Microsoft Drops Bitcoin Payment Methods Thanks to Crypto Volatility

Another bitcoin breakup.

Flickr / fdecomite

All of this bitcoin buzz might be exciting crypto investors around the globe, but big tech companies aren’t so keen about the world’s most popular cryptocurrency.

Following Valve’s footsteps, it was reported on Monday that Microsoft has stopped accepting bitcoin payments. While the tech company has not released an official statement regarding this potential change, a Bleeping Computer article claimed that it has halted Bitcoin payments because of the volatility of cryptocurrency.

Those reports were further verified by a Crypto Coin News article, as well as by a top thread on the bitcoin subreddit.

A member of Microsoft’s Accounts and Billing team subsequently told CCN that they had halted bitcoin payments due to “multiple issues we are receiving with regards to it.” This was further backed up by multiple reddit users who were no longer able to see a bitcoin payment option when they tried to checkout using the cryptocurrency.

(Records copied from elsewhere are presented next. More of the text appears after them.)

Inductive session_event : Type :=
| SessionQuit
| SessionContinue
| SessionCycle (r : result cycle_result).

Section Session.

Variable json_loads : string -> option jvalue.
Variable py_str : jvalue -> string.
Variable py_float_of_str : string -> option pyfloat.
(** [int(s)] on a string: [None] when it raises [ValueError]. *)
Variable py_int_of_str : string -> option Z.
Variable act : jvalue -> jvalue -> result string.

(** One pass of the [while True] loop on the line [raw] read by [input];
    free text goes through [agent.cycle] at time [current_time] with the
    service reply [reply], and [except Exception] reports any error and
    keeps the loop going. *)
Definition session_step (current_time : Q) (reply : llm_reply) (raw : string)
  (st : agent) : session_event * agent :=
  let user_input := py_strip raw in
  let lowered := py_lower user_input in
  if String.eqb lowered "quit" || String.eqb lowered "exit" then (SessionQuit, st)
  else if String.eqb lowered "show state" then (SessionContinue, st)
  else if py_startswith lowered "add belief" then
    match py_split user_input 3 with
    | _ :: _ :: k :: v :: more =>
        let confidence :=
          match more with
          | c :: _ => match py_float_of_str c with
                      | Some f => JFloat f
                      | None => JFloat (PFin 1)
                      end
          | [] => JFloat (PFin 1)
          end in
        (SessionContinue, snd (add_belief (JStr k) (JStr v) confidence st))
    | _ => (SessionContinue, st)
    end
  else if py_startswith lowered "add desire" then
    match py_split user_input 3 with
    | _ :: _ :: g :: more =>
        let p := match more with
                 | p :: _ => match py_int_of_str p with Some z => z | None => 1%Z end
                 | [] => 1%Z
                 end in
        (SessionContinue, snd (add_desire g p None st))
    | _ => (SessionContinue, st)
    end
  else if String.eqb user_input EmptyString then (SessionContinue, st)
  else
    (* the line only reaches the prompt, whose answer is [reply] *)
    let '(r, st') := cycle json_loads py_str py_float_of_str act current_time reply st in
    (SessionCycle r, st').

End Session.

(** ** Reference descriptions taken from the spec *)

(** The desires that the [addDesire] calls of a run describe, in call
    order, with a missing context read as the empty mapping. *)
Definition desire_calls (ops : list op) : list Desire :=
  flat_map (fun o => match o with
                     | OpAddDesire g p ctx =>
                         [mkDesire g p (match ctx with Some c => c | None => [] end)]
                     | _ => []
                     end) ops.

(** A sequence of [addBelief(k, v, c)] calls with string identifiers. *)
Fixpoint add_beliefs (calls : list (string * jvalue * jvalue)) : M unit :=
  match calls with
  | [] => ret tt
  | (k, v, c) :: rest => add_belief (JStr k) v c ;;; add_beliefs rest
  end.

(** Value and confidence of the most recent call for [k], if any. *)
Fixpoint last_call (k : string) (calls : list (string * jvalue * jvalue))
  : option (jvalue * jvalue) :=
  match calls with
  | [] => None
  | (k', v, c) :: rest =>
      match last_call k rest with
      | Some r => Some r
      | None => if String.eqb k' k then Some (v, c) else None
      end
  end.

(** No two stored keys of a dict are [==]. *)
Fixpoint dict_wf (d : belief_dict) : bool :=
  match d with
  | [] => true
  | (k, _) :: d' =>
      forallb (fun p => negb (py_eq k (fst p)) && negb (py_eq (fst p) k)) d'
      && dict_wf d'
  end.

(** Number of stored entries whose key is [==] to [k]. *)
Definition key_count (k : jvalue) (d : belief_dict) : nat :=
  length (filter (fun p => py_eq (fst p) k) d).

(** The reply of the spec's worked example, as [json.loads] returns it. *)
Definition reply_C1 : jvalue :=
  JObj [("belief_updates", JArr [JObj [("key", JStr "mood"); ("value", JStr "calm");
                                      ("confidence", JFloat (PFin (6 # 10)))]]);
        ("new_intentions", JArr [JObj [("action", JStr "rest")]]);
        ("reasoning", JStr "ok")]%string.

(** A belief update that [_update_beliefs] applies: an object with a
    hashable ["key"] and a ["value"]. *)
Definition belief_entry_ok (e : jvalue) : bool :=
  match e with
  | JObj f =>
      match jlookup "key" f, jlookup "value" f with
      | Some k, Some _ => hashable k
      | _, _ => false
      end
  | _ => false
  end.

(** An agent that still holds an intention from an earlier cycle. *)
Definition stale_agent : agent :=
  mkAgent [] [] [(0, mkIntention (JStr "rest") (JObj []) JNull)] 1.

(** Whether the executor reports an intention with deadline [d] as
    expired at time [t]: the deadline is truthy, and after [float()] of a
    string it is a number that [t] exceeds. *)
Definition deadline_expired (pf : string -> option pyfloat) (t : Q) (d : jvalue) : bool :=
  py_truthy d &&
  match match d with
        | JStr s => option_map JFloat (pf s)
        | _ => Some d
        end with
  | Some dl => match py_num dl with
               | Some f => pyfloat_gt (PFin t) f
               | None => false
               end
  | None => false
  end.

(** The line the executor reports for one intention, when the action
    capability answers [g a p]. *)
Definition exec_report (ps : jvalue -> string) (pf : string -> option pyfloat)
  (g : jvalue -> jvalue -> string) (t : Q) (i : Intention) : string :=
  if deadline_expired pf t (deadline i)
  then ("EXPIRED: " ++ ps (action i))%string
  else ("EXECUTED: " ++ ps (action i) ++ " -> " ++ g (action i) (parameters i))%string.

(** A [new_intentions] entry that [_create_intentions] accepts: an object
    with an ["action"] field. *)
Definition intention_entry_ok (e : jvalue) : bool :=
  match e with
  | JObj f => match jlookup "action" f with Some _ => true | None => false end
  | _ => false
  end.

(** The Intention an accepted entry describes: missing [parameters] read
    as [{}], missing [deadline] as [None]. *)
Definition entry_intention (e : jvalue) : Intention :=
  match e with
  | JObj f =>
      mkIntention (match jlookup "action" f with Some a => a | None => JNull end)
                  (match jlookup "parameters" f with Some p => p | None => JObj [] end)
                  (match jlookup "deadline" f with Some d => d | None => JNull end)
  | _ => mkIntention JNull (JObj []) JNull
  end.

(** The Belief an accepted belief update describes: the ["confidence"]
    field as given, [1.0] only when it is absent. *)
Definition entry_belief (e : jvalue) : Belief :=
  match e with
  | JObj f =>
      mkBelief (match jlookup "key" f with Some k => k | None => JNull end)
               (match jlookup "value" f with Some v => v | None => JNull end)
               (match jlookup "confidence" f with Some c => c | None => DEFAULT_CONFIDENCE end)
  | _ => mkBelief JNull JNull DEFAULT_CONFIDENCE
  end.

(** The beliefs dict after storing the updates [l] one after the other. *)
Definition apply_entries (d : belief_dict) (l : list jvalue) : belief_dict :=
  fold_left (fun d e => dict_assign (key (entry_belief e)) (entry_belief e) d) l d.

(** ** Frame lemmas: which part of the state an operation can change *)

(** [keeps f m]: running [m] never changes the part [f] of the state,
    whether [m] returns or raises. *)
Definition keeps {A T} (f : agent -> T) (m : M A) : Prop :=
  forall st, f (snd (m st)) = f st.

Lemma keeps_ret {A T} (f : agent -> T) (a : A) : keeps f (ret a).
Proof. intro st; reflexivity. Qed.

Lemma keeps_raise {A T} (f : agent -> T) (e : exn) : keeps f (@raise A e).
Proof. intro st; reflexivity. Qed.

Lemma keeps_lift {A T} (f : agent -> T) (r : result A) : keeps f (lift r).
Proof. intro st; reflexivity. Qed.

Lemma keeps_bind {A B T} (f : agent -> T) (m : M A) (k : A -> M B) :
  keeps f m -> (forall a, keeps f (k a)) -> keeps f (bind m k).
Proof.
  intros Hm Hk st; unfold bind.
  destruct (m st) as [[a|e] st'] eqn:E; simpl.
  - rewrite Hk. specialize (Hm st); rewrite E in Hm; exact Hm.
  - specialize (Hm st); rewrite E in Hm; exact Hm.
Qed.

Lemma keeps_catch {T} (f : agent -> T) m : keeps f m -> keeps f (catch_value_type m).
Proof.
  intros H st; unfold catch_value_type.
  specialize (H st).
  destruct (m st) as [[a|[]] st']; exact H.
Qed.

Lemma add_belief_desires k v c : keeps desires (add_belief k v c).
Proof.
  intro st; unfold add_belief.
  destruct (dict_setitem _ _ _); reflexivity.
Qed.

Lemma add_belief_intentions k v c : keeps intentions (add_belief k v c).
Proof.
  intro st; unfold add_belief.
  destruct (dict_setitem _ _ _); reflexivity.
Qed.

Lemma new_intention_desires i : keeps desires (new_intention i).
Proof. intro st; reflexivity. Qed.

Lemma new_intention_intentions i : keeps intentions (new_intention i).
Proof. intro st; reflexivity. Qed.

Lemma assign_intentions_desires l : keeps desires (assign_intentions l).
Proof. intro st; reflexivity. Qed.

Lemma intentions_remove_desires o : keeps desires (intentions_remove o).
Proof.
  intro st; unfold intentions_remove.
  destruct (remove_first _ _); reflexivity.
Qed.

Create HintDb frame.
#[local] Hint Resolve keeps_ret keeps_raise keeps_lift keeps_catch
  add_belief_desires add_belief_intentions new_intention_desires
  new_intention_intentions assign_intentions_desires
  intentions_remove_desires : frame.

Ltac keeps_step :=
  first
    [ progress (auto with frame)
    | apply keeps_bind; [ | intro ]
    | match goal with
      | |- keeps _ (match ?x with _ => _ end) => destruct x
      | |- keeps _ (if ?x then _ else _) => destruct x
      end ].

Ltac keeps := repeat keeps_step.

Lemma update_beliefs_list_desires l : keeps desires (update_beliefs_list l).
Proof. induction l as [|x l IH]; simpl; keeps. Qed.

Lemma update_beliefs_desires x : keeps desires (update_beliefs x).
Proof. unfold update_beliefs; keeps; apply update_beliefs_list_desires. Qed.

Lemma create_intentions_list_desires l : keeps desires (create_intentions_list l).
Proof. induction l as [|x l IH]; simpl; keeps. Qed.

Lemma create_intentions_desires x : keeps desires (create_intentions x).
Proof. unfold create_intentions; keeps; apply create_intentions_list_desires. Qed.

Lemma update_beliefs_list_intentions l : keeps intentions (update_beliefs_list l).
Proof. induction l as [|x l IH]; simpl; keeps. Qed.

Lemma update_beliefs_intentions x : keeps intentions (update_beliefs x).
Proof. unfold update_beliefs; keeps; apply update_beliefs_list_intentions. Qed.

Lemma create_intentions_list_intentions l : keeps intentions (create_intentions_list l).
Proof. induction l as [|x l IH]; simpl; keeps. Qed.

Lemma create_intentions_intentions x : keeps intentions (create_intentions x).
Proof. unfold create_intentions; keeps; apply create_intentions_list_intentions. Qed.

#[local] Hint Resolve update_beliefs_desires create_intentions_desires
  update_beliefs_intentions create_intentions_intentions : frame.

Lemma reason_body_desires jl r : keeps desires (reason_body jl r).
Proof. unfold reason_body; keeps. Qed.

Lemma deadline_try_desires ps pf t o : keeps desires (deadline_try ps pf t o).
Proof. unfold deadline_try; keeps. Qed.

#[local] Hint Resolve deadline_try_desires : frame.

Lemma exec_loop_desires ps pf act t l res :
  keeps desires (exec_loop ps pf act t l res).
Proof.
  revert res; induction l as [|o l IH]; intro res; simpl; keeps; auto.
Qed.

Lemma reason_keeps_desires jl st r : desires (snd (reason jl st r)) = desires st.
Proof.
  unfold reason. pose proof (reason_body_desires jl r st) as H.
  destruct (reason_body jl r st) as [[]]; exact H.
Qed.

The price of bitcoin has fluctuated dramatically over the past couple of months and the transaction fees to make purchases with the cryptocurrency have seen a massive uptick. These two factors make small transactions almost impossible.

By the time a payment goes through the price of bitcoin could dip, causing companies to lose money from the transaction. Users may also have to make repeated payments to complete the transactions, each time incurring a new fee that can easily run to more than $20.

These are the reasons why Valve decided to stop accepting bitcoin payments on their online game marketplace Steam in December. And it’s not all that farfetched to see why Microsoft would want to do the same.

This also isn’t the first time Microsoft has pumped the brakes on bitcoin transactions. In 2016 the company stopped accepting bitcoin payments made on the Windows 10 store for a period of time. This move was later reversed, so it’s possible Microsoft could again restore bitcoin transactions, assuming the cryptocurrency’s months-long volatility can somehow be brought under control.

At the time of writing, the Microsoft support page still has an active page detailing how to use bitcoin to make online payments on the site. Until the company issues an announcement it is difficult to say if this is a repeat of 2016 or an official change.